§ What is required:
Every record that appears below should be transcribed exactly.

Stored items
◇ ◇ ◇ ◇ ◇ ◇ ◇

(* ===== verification/_CoqProject ===== *)
-Q . S2P
Prelude.v
CometTypes.v
Toy.v
Storage.v
TimeHandler.v
Utils.v
Client.v
UpdateState.v
Evidence.v
RunBlock.v
Example.v
Frames.v
RunBlockSpec.v
UpdateSpec.v
Chain.v
Sound.v
RunBlockProps.v
BlockFacts.v
Txs.v
Protocol.v
Broadcast.v
StorageProps.v
StorageThreads.v
EvidenceProps.v
Pagination.v
Routes.v
RoutesProps.v
Reach.v
Goroutines.v
Interleave.v
Race.v
Main.v
Websocket.v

◇ ◇ ◇ ◇ ◇ ◇ ◇

§ Answer to the exercise:
(* ===== verification/_CoqProject ===== *)
-Q . S2P
Prelude.v
CometTypes.v
Toy.v
Storage.v
TimeHandler.v
Utils.v
Client.v
UpdateState.v
Evidence.v
RunBlock.v
Example.v
Frames.v
RunBlockSpec.v
UpdateSpec.v
Chain.v
Sound.v
RunBlockProps.v
BlockFacts.v
Txs.v
Protocol.v
Broadcast.v
StorageProps.v
StorageThreads.v
EvidenceProps.v
Pagination.v
Routes.v
RoutesProps.v
Reach.v
Goroutines.v
Interleave.v
Race.v
Main.v
Websocket.v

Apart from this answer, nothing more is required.